Elle a fait valoir que l'hydrogène peut contribuer à diversifier les importations d'énergie, à renforcer les chaînes d'approvisionnement industrielles et à réduire l'exposition aux marchés volatils des combustibles fossiles.
“ Nous comprenons tous comment l'hydrogène peut nous aider ”, a-t-elle déclaré. “ L'intérêt de l'hydrogène n'a jamais été aussi évident, mais nous devons maintenant passer à la vitesse supérieure pour concrétiser cette première avancée, tirer des enseignements de cette première phase et ouvrir ainsi un nouveau chapitre pour l'hydrogène. ”
Le Conseil estime que les deux premiers mois de la crise ont coûté aux pays importateurs plus de 100 milliards de yuans et soutient qu'investir dans la diversification technologique aiderait les économies moins touchées par de tels chocs.
La livraison dépend toujours de la politique
Si Jemelkova a affirmé que l'hydrogène n'avait jamais été aussi pertinent politiquement, la situation commerciale reste bien moins claire.

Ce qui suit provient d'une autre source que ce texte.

(** What holds of a state with the request. *)
Definition asked (c : string) (at_ : Z) (s s' : S) : Prop := (c, at_) ∈ requests (get s) → onward s s'.
#[local] Instance asked_refl c at_ : Reflexive (asked c at_).
Proof. by intros s _. Qed.
#[local] Instance asked_trans c at_ : Transitive (asked c at_).
Proof. intros s1 s2 s3 H12 H23 H. pose proof (H12 H) as H1. etrans; [exact H1|]. apply H23. by rewrite (proj2 (proj2 (proj2 H1))). Qed.
Lemma asked_onward {A} c at_ (m : M S A) : respects onward m → respects (asked c at_) m.
Proof. intros H s _. apply H. Qed.


Lemma delete_step_onward c at_ removed acc st : respects (asked c at_) (delete_step get set steps c at_ removed acc st).
Proof.
  destruct acc as [users waiting]. unfold delete_step. case_bool_decide; [apply respects_ret, _|].
  destruct (steps st) as [f|] eqn:Ef; [|apply respects_ret, _].
  apply respects_bind; [apply _ | destruct users; [apply respects_ret, _ | apply asked_onward, asks_onward] |]. intros us s Hask.
  pose proof (step_onward c us at_ st f Ef s) as H1. unfold final in *. unfold mbind, M_bind.
  destruct (f c us at_ s) as [[[r|]|e] s'] eqn:E; cbn in *; [|exact H1..].
  pose proof (record_onward c st r s') as H2. unfold final in H2.
  assert (onward s (snd (at_registry (record c st r) s'))) as H3.
  { eapply onward_then; [exact H1 | exact H2 |]. intros _ [Hi _]. by eapply step_empties. }
  by destruct (at_registry (record c st r) s') as [[u|e] s''].
Qed.

Lemma run_one_onward required ret o p : respects (asked p.1.1 p.1.2) (run_one get set steps required ret o p).
Proof.
  destruct p as [[c at_] removed]. unfold run_one, _delete.
  respecting ltac:(first [apply asked_onward, complete_onward | apply respects_foldM; [apply _.. | intros; apply delete_step_onward]]).
Qed.

Lemma run_tenants_onward required ret todo : ∀ o s, (∀ p, p ∈ todo → p.1 ∈ requests (get s)) →
  onward s (final (foldM (run_one get set steps required ret) o todo) s).
Proof.
  induction todo as [|p todo IH]; intros o s Hin; [done|]. cbn [foldM].
  assert (onward s (final (run_one get set steps required ret o p) s)) as H1.
  { apply run_one_onward. destruct p as [[c at_] removed]. apply (Hin (c, at_, removed)). left. }
  unfold final, mbind, M_bind in *. destruct (run_one get set steps required ret o p s) as [[o'|e] s1]; cbn in *; [|exact H1].
  etrans; [exact H1|]. apply IH. intros q Hq. rewrite (proj2 (proj2 (proj2 H1))). apply Hin. by right.
Qed.

(** The tenants a pass reads have asked. *)
Lemma pending_asked s todo s' : at_registry pending s = (Ok todo, s') → ∀ p, p ∈ todo → p.1 ∈ requests (get s').
Proof.
  unfold TenantDeletion.at_registry, zoom, pending, asks, _call. destruct (first_call (l_calls (get s))) as [cl rest].
  destruct cl; cbn; intros [= <- <-] p Hp. apply list_elem_of_fmap in Hp as (cd & -> & [_ Hcd]%list_elem_of_filter).
  rewrite get_set. apply list_elem_of_fmap. by exists cd.
Qed.

Lemma run_onward ret : respects onward (run get set steps ret).
Proof.
  assert (respects onward (run_pass get set steps ret)) as Hpass.
  { unfold run_pass. apply respects_bind; [apply _ | apply asks_onward |]. intros required s.
    apply respects_then; [apply _ | apply asks_onward |]. intros todo s1 E1.
    apply run_tenants_onward. by eapply pending_asked. }
  unfold run. apply respects_bind; [apply _ | apply asks_onward |]. intros [].
  - apply respects_finally; [apply _ | respecting ltac:(exact Hpass) | apply asks_onward].
  - respecting fail.
Qed.

(** a tenant's database is emptied last.  In a run of the deletion job,
    whatever fails, a tenant loses its database only when each required store is
    recorded, and every record tells the truth: its store holds nothing of the
    tenant.  A record, once made, stays. *)
Theorem database_emptied_last (ret : Z) (s : S) (Ht : truthful s) :
  let s' := final (run get set steps ret) s in
  truthful s' ∧
  (∀ k, is_Some (l_steps (get s) !! k) → is_Some (l_steps (get s') !! k)) ∧
  ∀ c, c ∈ l_databases (get s) → c ∉ l_databases (get s') →
       ∀ st, st ∈ REQUIRED_STORES → ∃ u, l_steps (get s') !! (c, st) = Some u ∧ s_empty c st u s'.
Proof.
  intros s'. destruct (run_onward ret s) as (H1 & H2 & H3 & _). split; [auto|]. split; [done|].
  intros c Hin Hout st Hst. destruct (H3 c Hin Hout st Hst) as [u Hu]. exists u. split; [done|]. by apply H1.
Qed.

(** *** When nothing fails

    The job has a step for every required store but the notebook volumes, which
    the hub empties and records.  [ready]: what lets each step answer for the
    tenants of [due], and that answering keeps. *)

Context (ready : S → Prop) (due : string → Z → Prop).
Context (ready_set : ∀ l s, ready s → ready (set l s)).
Context (Hsteps : ∀ st, st ∈ REQUIRED_STORES → st ≠ "notebook_volumes" → ∃ f, steps st = Some f ∧
  ∀ c us at_ s, due c at_ → ready s → ∃ r s', f c us at_ s = (Ok (Some r), s') ∧ ready s').

(** No call of the registry fails, no other run goes on, and the stores are ready. *)
Definition quiet (s : S) : Prop :=
  l_calls (get s) = [] ∧ l_busy (get s) = false ∧ l_strays (get s) = ∅ ∧ ready s.

Lemma quiet_set l s : quiet s → l_calls l = [] → l_busy l = false → l_strays l = ∅ → quiet (set l s).
Proof. intros (_ & _ & _ & Hr) H1 H2 H3. unfold quiet. rewrite get_set. repeat split; [done..|]. by apply ready_set. Qed.

(** Only the record of [c]'s stores may grow. *)
Definition same_but_steps (s s' : S) : Prop :=
  l_deletions (get s') = l_deletions (get s) ∧ l_databases (get s') = l_databases (get s) ∧
  (∀ k, is_Some (l_steps (get s) !! k) → is_Some (l_steps (get s') !! k)).

Lemma quiet_registry_call {A} (f : lifecycle → res A * lifecycle) s :
  quiet s → at_registry (_call f) s = (let '(r, l) := f (get s) in (r, set l s)).
Proof.
  intros [Hc _]. unfold TenantDeletion.at_registry, zoom, _call. rewrite Hc. cbn.
  replace (with_calls [] (get s)) with (get s); [done|]. destruct (get s). cbn in *. by subst.
Qed.

Lemma quiet_asks {A} (f : lifecycle → res A) s :
  quiet s → ∃ s', at_registry (asks f) s = (f (get s), s') ∧ get s' = get s ∧ quiet s'.
Proof.
  intros H. unfold asks. rewrite quiet_registry_call by done. exists (set (get s) s). split; [done|]. split; [apply get_set|].
  apply quiet_set; [done | apply H..].
Qed.

Lemma is_pending_eq c l l' : l_deletions l' = l_deletions l → is_pending c l' = is_pending c l.
Proof. intros E. unfold is_pending, find_deletion. by rewrite E. Qed.

Lemma quiet_delete_step c at_ removed users st s :
  quiet s → is_pending c (get s) = true → due c at_ → st ∈ REQUIRED_STORES → "notebook_volumes" ∈ removed →
  ∃ us s', delete_step get set steps c at_ removed (users, []) st s = (Ok (us, []), s') ∧ quiet s' ∧
    same_but_steps s s' ∧ (st ∈ removed ∨ is_Some (l_steps (get s') !! (c, st))).
Proof.
  intros Hq Hp Hdue Hst Hvol. unfold delete_step. case_bool_decide as Hr.
  { exists users, s. split; [done|]. split; [done|]. split; [done|]. by left. }
  destruct (Hsteps st Hst) as (f & Ef & Hf); [congruence|]. rewrite Ef.
  assert (∃ us s1, (match users with Some us => mret us | None => at_registry (user_ids c) end) s = (Ok us, s1) ∧
            get s1 = get s ∧ quiet s1) as (us & s1 & E1 & G1 & Hq1).
  { destruct users as [us|]; [by exists us, s|]. destruct (quiet_asks (λ l, Ok (if is_pending c l then default [] (l_users l !! c) else [])) s Hq)
      as (s1 & E & G). eexists _, s1. split; [exact E | done]. }
  erewrite bind_ok; [|exact E1]. destruct (Hf c us at_ s1 Hdue) as (r & s2 & E2 & Hr2); [apply Hq1|].
  erewrite bind_ok; [|exact E2].
  pose proof (step_apart st f c us at_ s1 Ef) as G2. unfold final in G2. rewrite E2 in G2. cbn in G2. rewrite G1 in G2.
  assert (quiet s2) as Hq2 by (unfold quiet; rewrite G2; split_and!; [apply Hq..|done]).
  unfold mbind, M_bind. unfold record. rewrite quiet_registry_call by done. rewrite G2. unfold record_tx.
  rewrite bool_decide_true by done. rewrite Hp. cbn [negb].
  eexists _, _. split; [done|]. split; [apply quiet_set; [done | destruct (l_steps (get s) !! (c, st)); apply Hq..]|]. unfold same_but_steps. rewrite get_set.
  destruct (l_steps (get s) !! (c, st)) eqn:El.
  - split; [done|]. right. by rewrite El.
  - cbn. split; [split; [done|]; split; [done|]|].
    + intros k Hk. destruct (decide (k = (c, st))) as [->|Hne]; [by rewrite El in Hk; destruct Hk | by rewrite lookup_insert_ne].
    + right. rewrite lookup_insert. by rewrite decide_True.
Qed.

Lemma quiet_delete_steps c at_ removed sts : ∀ users s,
  quiet s → is_pending c (get s) = true → due c at_ → (∀ st, st ∈ sts → st ∈ REQUIRED_STORES) → "notebook_volumes" ∈ removed →
  ∃ us s', foldM (delete_step get set steps c at_ removed) (users, []) sts s = (Ok (us, []), s') ∧ quiet s' ∧
    same_but_steps s s' ∧ ∀ st, st ∈ sts → st ∈ removed ∨ is_Some (l_steps (get s') !! (c, st)).
Proof.
  induction sts as [|st sts IH]; intros users s Hq Hp Hdue Hsub Hvol.
  { exists users, s. split; [done|]. split; [done|]. split; [done|]. by intros st ?%elem_of_nil. }
  destruct (quiet_delete_step c at_ removed users st s Hq Hp Hdue) as (us & s1 & E1 & Hq1 & (D1 & B1 & M1) & R1); [apply Hsub; left | done |].
  destruct (IH us s1 Hq1) as (us' & s2 & E2 & Hq2 & (D2 & B2 & M2) & R2).
  { by rewrite (is_pending_eq c (get s)). }
  { done. }
  { intros st' Hst'. apply Hsub. by right. }
  { done. }
  exists us', s2. split; [cbn; by erewrite bind_ok; [|exact E1]|]. split; [done|].
  split; [split; [congruence|]; split; [congruence | auto]|].
  intros st' [->|Hst']%elem_of_cons; [destruct R1; [by left | right; auto] | auto].
Qed.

L'entretien a également mis en lumière la forte dépendance du secteur à l'égard de la mise en place d'un marché piloté par l'État.
Cet appel à l'action a réitéré les demandes de soutien formulées depuis longtemps en matière de création de la demande et d'investissement dans les infrastructures de production, de stockage et de transport.
Le responsable du Conseil de l'hydrogène a déclaré que si les stratégies et les politiques sont prêtes “ sur le papier ”, elles n'ont pas encore été traduites en actes.
“ Si on a l’impression de poser les mêmes questions, c’est tout simplement parce que les choses n’ont pas encore été faites ”, a-t-elle déclaré.
Des lacunes persistent dans la mise en œuvre de la réglementation sur les principaux marchés de l'hydrogène. En Europe, seuls quelques pays ont transposé les directives européennes relatives à l'hydrogène vert. En Asie, le développement des principaux appels d'offres est lent.
Jemelkova a fait valoir que les décideurs politiques doivent “ réfléchir de manière plus créative ” à la stimulation de la demande, que ce soit par le biais de mandats d'achat public ou de marchés pilotes.
“ Les pays peuvent apporter une aide concrète, et ce n’est pas par le biais de subventions ”, a-t-elle déclaré. “ Il est essentiel d’explorer ces pistes : objectifs, obligations, grands marchés, marchés publics, simplification des procédures administratives. Ces mesures peuvent être mises en œuvre dès maintenant pour relancer la production. ”
Malgré tous les discours de l'industrie sur les progrès accomplis, le défi sous-jacent reste le même : l'hydrogène dépend toujours de la capacité des gouvernements à transformer les cadres politiques longuement discutés en une demande réelle.
Ce qui a changé en 2026, ce ne sont pas les demandes de l'industrie, mais sa conviction que les gouvernements pourraient enfin être contraints d'y donner suite.